What you need to do:
The lines needed are those from the start of the records through the line holding "rx_bytes : Z;", each copied exactly.

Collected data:
[Start of section]

Definition ETH_ALEN : Z := 6.
Definition ETH_HLEN : Z := 14.
Definition ETH_ZLEN : Z := 60.
Definition ETH_DATA_LEN : Z := 1500.
Definition sizeof_iphdr : Z := 20.
Definition IFF_UP : Z := 1.
Definition IFF_NOARP : Z := 128.

(** [struct snull_packet]: [pkt_dev] is the interface whose pool it is from. *)
Record snull_packet := Packet { pkt_dev : bool; datalen : Z; pkt_data : list cell }.

(** [struct net_device_stats], the counters the driver touches. *)
Record stats := Stats {
  rx_packets : Z;
  tx_packets : Z;
  rx_bytes : Z;
  tx_bytes : Z;
  rx_dropped : Z;
  tx_errors : Z
}.

Definition set_rx_packets (v : Z) (x : stats) : stats :=
  Stats v (tx_packets x) (rx_bytes x) (tx_bytes x) (rx_dropped x) (tx_errors x).
Definition set_tx_packets (v : Z) (x : stats) : stats :=
  Stats (rx_packets x) v (rx_bytes x) (tx_bytes x) (rx_dropped x) (tx_errors x).
Definition set_rx_bytes (v : Z) (x : stats) : stats :=
  Stats (rx_packets x) (tx_packets x) v (tx_bytes x) (rx_dropped x) (tx_errors x).
Definition set_tx_bytes (v : Z) (x : stats) : stats :=
  Stats (rx_packets x) (tx_packets x) (rx_bytes x) v (rx_dropped x) (tx_errors x).
Definition set_rx_dropped (v : Z) (x : stats) : stats :=
  Stats (rx_packets x) (tx_packets x) (rx_bytes x) (tx_bytes x) v (tx_errors x).
Definition set_tx_errors (v : Z) (x : stats) : stats :=
  Stats (rx_packets x) (tx_packets x) (rx_bytes x) (tx_bytes x) (rx_dropped x) v.

(** [struct snull_priv]; [skb] names the buffer being transmitted. *)
Record snull_priv := Priv {
  stats_ : stats;
  status : Z;
  ppool : list snull_packet;
  rx_queue : list snull_packet;
  rx_int_enabled : Z;
  tx_packetlen : Z;
  skb : option nat;
  plock : bool
}.

Definition set_stats (v : stats) (x : snull_priv) : snull_priv :=
  Priv v (status x) (ppool x) (rx_queue x) (rx_int_enabled x) (tx_packetlen x) (skb x) (plock x).
Definition set_status (v : Z) (x : snull_priv) : snull_priv :=
  Priv (stats_ x) v (ppool x) (rx_queue x) (rx_int_enabled x) (tx_packetlen x) (skb x) (plock x).
Definition set_ppool (v : list snull_packet) (x : snull_priv) : snull_priv :=
  Priv (stats_ x) (status x) v (rx_queue x) (rx_int_enabled x) (tx_packetlen x) (skb x)
    (plock x).
Definition set_rx_queue (v : list snull_packet) (x : snull_priv) : snull_priv :=
  Priv (stats_ x) (status x) (ppool x) v (rx_int_enabled x) (tx_packetlen x) (skb x) (plock x).
Definition set_rx_int_enabled (v : Z) (x : snull_priv) : snull_priv :=
  Priv (stats_ x) (status x) (ppool x) (rx_queue x) v (tx_packetlen x) (skb x) (plock x).
Definition set_tx_packetlen (v : Z) (x : snull_priv) : snull_priv :=
  Priv (stats_ x) (status x) (ppool x) (rx_queue x) (rx_int_enabled x) v (skb x) (plock x).
Definition set_skb (v : option nat) (x : snull_priv) : snull_priv :=
  Priv (stats_ x) (status x) (ppool x) (rx_queue x) (rx_int_enabled x) (tx_packetlen x) v
    (plock x).
Definition set_plock (v : bool) (x : snull_priv) : snull_priv :=
  Priv (stats_ x) (status x) (ppool x) (rx_queue x) (rx_int_enabled x) (tx_packetlen x) (skb x)
    v.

[End of section]

Finished task:
Definition ETH_ALEN : Z := 6.
Definition ETH_HLEN : Z := 14.
Definition ETH_ZLEN : Z := 60.
Definition ETH_DATA_LEN : Z := 1500.
Definition sizeof_iphdr : Z := 20.
Definition IFF_UP : Z := 1.
Definition IFF_NOARP : Z := 128.

(** [struct snull_packet]: [pkt_dev] is the interface whose pool it is from. *)
Record snull_packet := Packet { pkt_dev : bool; datalen : Z; pkt_data : list cell }.

(** [struct net_device_stats], the counters the driver touches. *)
Record stats := Stats {
  rx_packets : Z;
  tx_packets : Z;
  rx_bytes : Z;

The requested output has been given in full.